Hunter is known for his elucidation of a mechanism called tyrosine phosphorylation, which is a molecular switch that turns normal cells cancerous. The breakthrough led to a new type of cancer pharmaceutical, the tyrosine kinase inhibitor. The drug Gleevec, for example, has revolutionized the treatment of chronic myeloid leukemia and several other forms of cancer. Hunter’s work has led to a complete catalog of the 90 human genes that encode tyrosine kinases, over half of which have become targets for the development of drugs to treat cancer and other human diseases. Currently, 37 tyrosine kinase inhibitors are FDA approved for human therapy, with many more in late-stage clinical trials.

“I am excited to have been recognized in this way, and delighted that this award will provide stable funding for the next seven years to support our work on histidine phosphorylation in cancer,” says Hunter, who holds the Renato Dulbecco Chair in Salk’s Molecular and Cell Biology Laboratory. “Having discovered tyrosine phosphorylation and its role in cancer near the start of my career at the institute, it is somehow fitting that 40 years later, near the end of my career, this award will allow me to study another new protein phosphorylation and its role in cancer.”

With the NCI funding, Hunter plans to examine a different type of phosphorylation, called histidine phosphorylation, which occurs when a phosphate is added to the amino acid histidine in proteins. He is interested in discovering how the reversible attachment of a phosphate to histidine works on a molecular level in order to better understand how it affects protein regulation and activity. Hunter suspects the phosphorylation of histidine may play an important role in normal cell function, human disease such as cancer, and could serve as a new cancer therapeutic target.

“The NCI Outstanding Investigator Award addresses a problem that many cancer researchers experience: finding a balance between focusing on their science while ensuring that they will have funds to continue their research in the future,” said Dinah Singer, deputy director of NCI. “With an anticipated seven years of uninterrupted funding, NCI is supporting the opportunity for investigators to fully develop exceptional and ambitious cancer research programs.”

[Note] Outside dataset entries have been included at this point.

(** *** Reading a proof *)

Lemma path_loop_climb i0 k path x :
  ∀ j : nat, 0 ≤ i0 → Z.of_nat j + Z.of_nat (length path) ≤ k →
  path_loop j (Z.land i0 (2 ^ k - 1)) path x = climb (Z.shiftr i0 (Z.of_nat j)) path x.
Proof.
  revert x. induction path as [|s path IH]; intros x j Hi Hj; [done|].
  cbn [path_loop climb length] in *.
  rewrite IH by lia. rewrite <- Z.div2_div, Z.div2_spec, Z.shiftr_shiftr by lia.
  replace (Z.of_nat (S j)) with (Z.of_nat j + 1) by lia. f_equal.
  rewrite <- Z.negb_odd, <- Z.bit0_odd, Z.shiftr_spec, Z.add_0_l by lia.
  replace (2 ^ k - 1) with (Z.ones k) by by rewrite Z.ones_equiv, Z.sub_1_r.
  rewrite Z.land_ones by lia.
  replace (Z.land _ _ =? 0) with (negb (Z.testbit i0 (Z.of_nat j))); [by destruct (Z.testbit _ _)|].
  rewrite <- (Z.mod_pow2_bits_low i0 k) by lia.
  rewrite Z.shiftl_1_l. set (m := i0 mod 2 ^ k).
  destruct (Z.testbit m (Z.of_nat j)) eqn:E; symmetry; cbn.
  - apply Z.eqb_neq. intros Hz. apply (f_equal (λ z, Z.testbit z (Z.of_nat j))) in Hz.
    rewrite Z.land_spec, E, Z.pow2_bits_true, Z.bits_0 in Hz by lia. done.
  - apply Z.eqb_eq. apply Z.bits_inj'. intros n Hn. rewrite Z.land_spec, Z.bits_0.
    destruct (decide (n = Z.of_nat j)) as [->|Hne]; [by rewrite E|].
    by rewrite Z.pow2_bits_false, andb_false_r by lia.
Qed.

Hunter also recently received the 2018 Tang Prize in Biopharmaceutical Science, the 2018 Pezcoller Foundation–AACR International Award for Extraordinary Achievement in Cancer Research, and in 2017, the inaugural Sjöberg Prize for Cancer Research.

Hunter is the third Salk scientist in the award’s five-year history to be named an NCI Outstanding Investigator. The others include Professor Reuben Shaw and Professor Geoffrey Wahl.

About the NCI:

The National Cancer Institute (NCI) coordinates the United States National Cancer Program and is part of the National Institutes of Health, which is one of eleven agencies that are part of the U.S. Department of Health and Human Services. The NCI conducts and supports research, training, health information dissemination, and other activities related to the causes, prevention, diagnosis, and treatment of cancer; the supportive care of cancer patients and their families; and cancer survivorship.

About the Salk Institute for Biological Studies:

Every cure has a starting point. The Salk Institute embodies Jonas Salk’s mission to dare to make dreams into reality. Its internationally renowned and award-winning scientists explore the very foundations of life, seeking new understandings in neuroscience, genetics, immunology, plant biology and more. The Institute is an independent nonprofit organization and architectural landmark: small by choice, intimate by nature and fearless in the face of any challenge. Be it cancer or Alzheimer’s, aging or diabetes, Salk is where cures begin. Learn more at: salk.edu.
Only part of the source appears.